Nice idea, that the Son and Spirit would be co-counsel for the defense — and before a merciful judge.
I think there is a difference though. The Spirit is portrayed more as a legal counsellor or advocate — a law court metaphor. The Son is portrayed as an intercessor — more a royal court metaphor, I think, though I may have it all wrong. Maybe Jesus is filing amicus briefs…

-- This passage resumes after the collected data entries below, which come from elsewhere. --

(* ===== verification/LocalStorage.v ===== *)
(** * LocalStorage: the local storage of topics ([LocalStorage.cpp])

    The member functions of [LSImpl] and, at the end, those of [LocalStorage].  Each
    runs under the storage's mutex, so the operations are atomic; logging is left
    out.  An index where the source has a pointer is dereferenced through the
    handle maps of the current state. *)

From Stdlib Require Import Strings.Ascii.
From S2P Require Import Prelude NtTypes CircularBuffer Handles Monads LocalTypes.
Local Open Scope Z_scope.

Definition kMaxPublishers : nat := 512.
Definition kMaxSubscribers : nat := 512.
Definition kMaxMultiSubscribers : nat := 512.
Definition kMaxListeners : nat := 512.

(** The reuse threshold of all handle maps. *)
Definition kReuse : nat := 16.

Definition IsSpecial (name : string) : bool :=
  match name with
  | EmptyString => false
  | String c _ => Ascii.eqb c "$"%char
  end.

Definition starts_with (str prefix : string) : bool := String.prefix prefix str.

Definition PrefixMatch (name prefix : string) (special : bool) : bool :=
  (negb special || negb (String.eqb prefix EmptyString)) && starts_with name prefix.

Definition Matches (d : MultiSubscriberData) (name : string) (special : bool) : bool :=
  existsb (fun prefix => PrefixMatch name prefix special) (ms_prefixes d).

(** [VectorSet] *)
Definition vs_Add {A} (x : A) (l : list A) : list A := l ++ [x].
Definition vs_Remove {A} `{EqDecision A} (x : A) (l : list A) : list A :=
  filter (fun y => y <> x) l.

(** [DataLoggerEntry::MakeMetadata] *)
Definition MakeMetadata (properties : string) : string :=
  "{" +:+ dq +:+ "properties" +:+ dq +:+ ":" +:+ properties +:+ "," +:+
  dq +:+ "source" +:+ dq +:+ ":" +:+ dq +:+ "NT" +:+ dq +:+ "}".

(** [wpi::drop_front] *)
Definition drop_front (s : string) (n : nat) : string :=
  string_of_bytes (drop n (bytes_of_string s)).

(** A [wpi::json] argument as far as the storage looks into it. *)
Inductive json (J : Type) := JsonNull | JsonObject (m : gmap string J) | JsonOther.
Arguments JsonNull {J}.
Arguments JsonObject {J} _.
Arguments JsonOther {J}.

Section LocalStorage.
Context {J : Type} `{Json J} `{Env}.

Abbreviation LS := (LSImpl J).
Abbreviation Topic := (TopicData J).

(** ** Constructors *)

Definition TopicData_make (name : string) (handle : Z) : Topic :=
  MkTopic handle name (IsSpecial name) Value_empty Value_empty NT_UNASSIGNED EmptyString
    0 "{}" ∅ 0 false false [] NT_UNASSIGNED [] [] [] [] [].

Definition PublisherData_make (topic : nat) (config : PubSubConfig) (handle : Z)
  : PublisherData := MkPublisher handle topic config false.

Definition SubscriberData_make (topic : nat) (config : PubSubConfig) (handle : Z)
  : SubscriberData :=
  MkSubscriber handle topic config false
    (cb_make Value_empty (Z.to_nat (pollStorage (c_opts config)))) [].

Definition EntryData_make (topic subscriber : nat) (handle : Z) : EntryData :=
  MkEntry handle topic subscriber None.

Definition MultiSubscriberData_make (prefixes : list string) (options : PubSubOptions)
    (handle : Z) : MultiSubscriberData :=
  MkMultiSubscriber handle prefixes
    (PubSubOptionsImpl_make options <| o_options ::= fun o => o <| prefixMatch := true |> |>) [].

Definition DataLoggerData_make (log : Z) (prefix logPrefix : string) (handle : Z)
  : DataLoggerData := MkDataLogger handle log prefix logPrefix.

(** ** Access through pointers *)

Definition topic (i : nat) : M LS Topic :=
  let* s := get in deref (hm_at (m_topics s) i).
Definition set_topic (i : nat) (f : Topic -> Topic) : M LS unit :=
  let* t := topic i in modify (fun s => s <| m_topics ::= hm_set i (f t) |>).

Definition publisher (i : nat) : M LS PublisherData :=
  let* s := get in deref (hm_at (m_publishers s) i).
Definition set_publisher (i : nat) (f : PublisherData -> PublisherData) : M LS unit :=
  let* p := publisher i in modify (fun s => s <| m_publishers ::= hm_set i (f p) |>).

Definition subscriber (i : nat) : M LS SubscriberData :=
  let* s := get in deref (hm_at (m_subscribers s) i).
Definition set_subscriber (i : nat) (f : SubscriberData -> SubscriberData) : M LS unit :=
  let* d := subscriber i in modify (fun s => s <| m_subscribers ::= hm_set i (f d) |>).

Definition entry (i : nat) : M LS EntryData :=
  let* s := get in deref (hm_at (m_entries s) i).
Definition set_entry (i : nat) (f : EntryData -> EntryData) : M LS unit :=
  let* e := entry i in modify (fun s => s <| m_entries ::= hm_set i (f e) |>).

Definition multiSubscriber (i : nat) : M LS MultiSubscriberData :=
  let* s := get in deref (hm_at (m_multiSubscribers s) i).
Definition set_multiSubscriber (i : nat)
    (f : MultiSubscriberData -> MultiSubscriberData) : M LS unit :=
  let* d := multiSubscriber i in
  modify (fun s => s <| m_multiSubscribers ::= hm_set i (f d) |>).

Definition datalogger (i : nat) : M LS DataLoggerData :=
  let* s := get in deref (hm_at (m_dataloggers s) i).

(** A [ListenerData] pointer is the handle it is stored under. *)
Definition listener (h : Z) : M LS ListenerData :=
  let* s := get in deref (m_listeners s !! h).

Definition emit (o : Out J) : M LS unit := modify (fun s => s <| out ::= fun l => l ++ [o] |>).

(** [nt::Now()] *)
Definition Now : M LS Z :=
  let* n := gets m_clock in modify (fun s => s <| m_clock ::= S |>) ;; ret (env_Now n).

(** ** Topic and publisher functions *)

Definition nonempty {A} (l : list A) : bool :=
  match l with [] => false | _ => true end.

Definition Exists (t : Topic) : bool := t_onNetwork t || nonempty (t_localPublishers t).

Definition GetTopicInfo (t : Topic) : TopicInfo :=
  MkTopicInfo (t_handle t) (t_name t) (t_type t) (t_typeStr t) (t_propertiesStr t).

Definition type_is (a b : NT_Type) : bool := bool_decide (a = b).

(** The conditions for a publisher and a subscriber of a topic to be active. *)
Definition pub_active (config : PubSubConfig) (type : NT_Type) (typeStr : string) : bool :=
  type_is (c_type config) type && String.eqb (c_typeStr config) typeStr.
Definition sub_active (config : PubSubConfig) (type : NT_Type) (typeStr : string) : bool :=
  type_is (c_type config) NT_UNASSIGNED ||
  (type_is (c_type config) type && String.eqb (c_typeStr config) typeStr) ||
  IsNumericCompatible (c_type config) type.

But yes, it is easy to separate out the functions of the persons in a way that quickly becomes false. God, even when viewed as three Persons, acts in unity, not at cross purposes. The acts of one are the acts of the whole.
Steven Niccolls says
Gary:
Thank you for your meditation. In July I am doing a four part sermon series on the Holy Spirit. This blog will clearly be one of my sources as I write my sermons. Thank you for sharing your thoughts weekly. While I do not preach from the lectionary, your meditations often serve as a guide for some of my personal devotional time.
Gary Neal Hansen says
You are most welcome Steven. It makes me very glad that you find these pieces useful! And I always love to hear from you.
Gary Panetta says
I’ve been hearing for the past 40 years that Christian life is all about “a personal relationship with Jesus.” Now it turns out that this language isn’t that Scriptural. A good example of how catch phrases get in the way of the text.
Gary Neal Hansen says
It is a very interesting task to keep a common phrase like this in mind while reading the text and see what is supported and what goes a different direction.
You don’t find anybody in scripture using the phrase precisely. But like the word “Trinity” it captures something important and useful. But unlike Trinity, “personal relationship with God” leaves some important things out. (It is certainly very different from the ways Reformers, Medievals, and Patristics summarized the faith!)